■ **Problem**
Return verbatim the run of lines that opens with the line holding "0x1f14d; 0x1f131; 0x1f13d;" and closes with the last line of the records.

■ **Available records**
▽
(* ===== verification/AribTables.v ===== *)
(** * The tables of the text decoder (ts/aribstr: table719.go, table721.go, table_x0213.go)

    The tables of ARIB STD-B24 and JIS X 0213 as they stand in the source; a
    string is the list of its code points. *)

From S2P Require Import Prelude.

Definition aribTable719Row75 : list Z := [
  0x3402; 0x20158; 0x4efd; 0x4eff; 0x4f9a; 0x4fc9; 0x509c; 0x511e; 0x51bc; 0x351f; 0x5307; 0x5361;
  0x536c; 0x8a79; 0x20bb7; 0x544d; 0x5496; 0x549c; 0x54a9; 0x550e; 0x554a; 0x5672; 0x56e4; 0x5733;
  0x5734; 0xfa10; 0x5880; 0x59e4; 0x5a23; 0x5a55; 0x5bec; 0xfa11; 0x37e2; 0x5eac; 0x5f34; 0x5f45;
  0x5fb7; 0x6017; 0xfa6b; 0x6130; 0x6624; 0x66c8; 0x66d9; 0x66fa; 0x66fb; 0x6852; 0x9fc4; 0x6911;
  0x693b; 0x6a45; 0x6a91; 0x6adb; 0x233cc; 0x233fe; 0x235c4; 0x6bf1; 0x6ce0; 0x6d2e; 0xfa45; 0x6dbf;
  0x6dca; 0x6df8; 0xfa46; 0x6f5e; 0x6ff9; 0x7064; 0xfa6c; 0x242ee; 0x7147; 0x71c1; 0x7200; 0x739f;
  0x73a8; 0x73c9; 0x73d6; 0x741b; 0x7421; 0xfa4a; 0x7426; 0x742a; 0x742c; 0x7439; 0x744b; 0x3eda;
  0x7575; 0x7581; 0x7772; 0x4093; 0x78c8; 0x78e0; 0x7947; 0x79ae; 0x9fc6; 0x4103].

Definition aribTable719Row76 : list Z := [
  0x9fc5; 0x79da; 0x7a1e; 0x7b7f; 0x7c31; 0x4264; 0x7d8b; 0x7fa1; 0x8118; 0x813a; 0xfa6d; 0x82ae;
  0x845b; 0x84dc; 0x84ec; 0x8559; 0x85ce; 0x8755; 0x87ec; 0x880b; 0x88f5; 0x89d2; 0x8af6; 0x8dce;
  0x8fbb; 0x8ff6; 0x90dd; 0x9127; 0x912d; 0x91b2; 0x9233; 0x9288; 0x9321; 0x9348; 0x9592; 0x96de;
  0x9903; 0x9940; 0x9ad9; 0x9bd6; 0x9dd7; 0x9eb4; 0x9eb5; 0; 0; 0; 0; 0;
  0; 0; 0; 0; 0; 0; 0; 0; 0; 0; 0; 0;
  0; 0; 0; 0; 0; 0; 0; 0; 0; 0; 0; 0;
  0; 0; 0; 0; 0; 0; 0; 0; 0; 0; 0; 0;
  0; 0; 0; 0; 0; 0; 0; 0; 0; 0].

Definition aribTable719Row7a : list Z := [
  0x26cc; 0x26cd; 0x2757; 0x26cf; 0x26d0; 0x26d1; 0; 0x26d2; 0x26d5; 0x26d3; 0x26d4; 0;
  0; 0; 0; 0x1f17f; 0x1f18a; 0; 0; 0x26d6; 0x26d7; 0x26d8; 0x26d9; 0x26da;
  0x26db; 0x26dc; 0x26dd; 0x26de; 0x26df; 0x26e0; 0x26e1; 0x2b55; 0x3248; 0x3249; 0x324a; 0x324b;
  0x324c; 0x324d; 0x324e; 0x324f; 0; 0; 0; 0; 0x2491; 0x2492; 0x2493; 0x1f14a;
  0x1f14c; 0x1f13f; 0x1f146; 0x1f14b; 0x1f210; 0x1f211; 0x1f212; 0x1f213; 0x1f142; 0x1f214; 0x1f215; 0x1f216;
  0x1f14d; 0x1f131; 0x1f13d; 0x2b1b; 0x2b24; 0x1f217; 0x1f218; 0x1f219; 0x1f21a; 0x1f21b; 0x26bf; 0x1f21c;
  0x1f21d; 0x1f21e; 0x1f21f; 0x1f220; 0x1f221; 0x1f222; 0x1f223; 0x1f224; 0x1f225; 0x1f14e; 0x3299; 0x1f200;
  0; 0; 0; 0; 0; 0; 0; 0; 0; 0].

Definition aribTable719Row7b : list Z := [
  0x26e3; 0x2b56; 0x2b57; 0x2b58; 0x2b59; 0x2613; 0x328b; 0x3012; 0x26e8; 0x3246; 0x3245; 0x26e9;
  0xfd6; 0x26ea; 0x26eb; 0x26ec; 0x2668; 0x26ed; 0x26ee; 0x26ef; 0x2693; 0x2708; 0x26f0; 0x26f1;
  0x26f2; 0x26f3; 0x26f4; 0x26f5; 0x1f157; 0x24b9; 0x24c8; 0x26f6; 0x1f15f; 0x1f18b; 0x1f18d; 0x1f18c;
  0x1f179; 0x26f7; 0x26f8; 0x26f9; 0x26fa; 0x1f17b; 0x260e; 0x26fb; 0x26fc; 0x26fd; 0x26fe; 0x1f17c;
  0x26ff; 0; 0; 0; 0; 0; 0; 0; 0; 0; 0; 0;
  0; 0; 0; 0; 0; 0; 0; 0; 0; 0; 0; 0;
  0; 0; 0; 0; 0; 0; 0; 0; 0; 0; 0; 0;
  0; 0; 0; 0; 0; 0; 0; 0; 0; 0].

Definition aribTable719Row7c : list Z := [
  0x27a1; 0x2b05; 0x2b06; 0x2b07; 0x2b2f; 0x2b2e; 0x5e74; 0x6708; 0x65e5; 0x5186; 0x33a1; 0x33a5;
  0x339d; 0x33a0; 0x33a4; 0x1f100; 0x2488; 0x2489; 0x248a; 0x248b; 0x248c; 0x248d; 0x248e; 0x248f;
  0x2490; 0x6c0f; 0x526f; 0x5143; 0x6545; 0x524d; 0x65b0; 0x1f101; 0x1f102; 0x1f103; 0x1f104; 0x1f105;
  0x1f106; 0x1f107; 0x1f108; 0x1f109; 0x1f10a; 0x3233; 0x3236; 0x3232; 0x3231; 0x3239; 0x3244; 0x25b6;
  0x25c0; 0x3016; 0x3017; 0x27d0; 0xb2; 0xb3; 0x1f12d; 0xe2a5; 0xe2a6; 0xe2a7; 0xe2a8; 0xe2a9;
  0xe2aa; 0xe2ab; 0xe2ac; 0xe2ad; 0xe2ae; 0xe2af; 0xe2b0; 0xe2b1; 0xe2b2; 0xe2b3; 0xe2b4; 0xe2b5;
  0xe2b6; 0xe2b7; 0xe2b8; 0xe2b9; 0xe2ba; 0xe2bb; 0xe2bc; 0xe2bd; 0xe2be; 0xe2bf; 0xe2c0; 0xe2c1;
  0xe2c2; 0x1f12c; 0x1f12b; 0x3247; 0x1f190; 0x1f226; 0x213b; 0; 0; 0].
△
■ **Task result**
  0x1f14d; 0x1f131; 0x1f13d; 0x2b1b; 0x2b24; 0x1f217; 0x1f218; 0x1f219; 0x1f21a; 0x1f21b; 0x26bf; 0x1f21c;
  0x1f21d; 0x1f21e; 0x1f21f; 0x1f220; 0x1f221; 0x1f222; 0x1f223; 0x1f224; 0x1f225; 0x1f14e; 0x3299; 0x1f200;
  0; 0; 0; 0; 0; 0; 0; 0; 0; 0].

Definition aribTable719Row7b : list Z := [
  0x26e3; 0x2b56; 0x2b57; 0x2b58; 0x2b59; 0x2613; 0x328b; 0x3012; 0x26e8; 0x3246; 0x3245; 0x26e9;
  0xfd6; 0x26ea; 0x26eb; 0x26ec; 0x2668; 0x26ed; 0x26ee; 0x26ef; 0x2693; 0x2708; 0x26f0; 0x26f1;
  0x26f2; 0x26f3; 0x26f4; 0x26f5; 0x1f157; 0x24b9; 0x24c8; 0x26f6; 0x1f15f; 0x1f18b; 0x1f18d; 0x1f18c;
  0x1f179; 0x26f7; 0x26f8; 0x26f9; 0x26fa; 0x1f17b; 0x260e; 0x26fb; 0x26fc; 0x26fd; 0x26fe; 0x1f17c;
  0x26ff; 0; 0; 0; 0; 0; 0; 0; 0; 0; 0; 0;
  0; 0; 0; 0; 0; 0; 0; 0; 0; 0; 0; 0;
  0; 0; 0; 0; 0; 0; 0; 0; 0; 0; 0; 0;
  0; 0; 0; 0; 0; 0; 0; 0; 0; 0].

Definition aribTable719Row7c : list Z := [
  0x27a1; 0x2b05; 0x2b06; 0x2b07; 0x2b2f; 0x2b2e; 0x5e74; 0x6708; 0x65e5; 0x5186; 0x33a1; 0x33a5;
  0x339d; 0x33a0; 0x33a4; 0x1f100; 0x2488; 0x2489; 0x248a; 0x248b; 0x248c; 0x248d; 0x248e; 0x248f;
  0x2490; 0x6c0f; 0x526f; 0x5143; 0x6545; 0x524d; 0x65b0; 0x1f101; 0x1f102; 0x1f103; 0x1f104; 0x1f105;
  0x1f106; 0x1f107; 0x1f108; 0x1f109; 0x1f10a; 0x3233; 0x3236; 0x3232; 0x3231; 0x3239; 0x3244; 0x25b6;
  0x25c0; 0x3016; 0x3017; 0x27d0; 0xb2; 0xb3; 0x1f12d; 0xe2a5; 0xe2a6; 0xe2a7; 0xe2a8; 0xe2a9;
  0xe2aa; 0xe2ab; 0xe2ac; 0xe2ad; 0xe2ae; 0xe2af; 0xe2b0; 0xe2b1; 0xe2b2; 0xe2b3; 0xe2b4; 0xe2b5;
  0xe2b6; 0xe2b7; 0xe2b8; 0xe2b9; 0xe2ba; 0xe2bb; 0xe2bc; 0xe2bd; 0xe2be; 0xe2bf; 0xe2c0; 0xe2c1;
  0xe2c2; 0x1f12c; 0x1f12b; 0x3247; 0x1f190; 0x1f226; 0x213b; 0; 0; 0].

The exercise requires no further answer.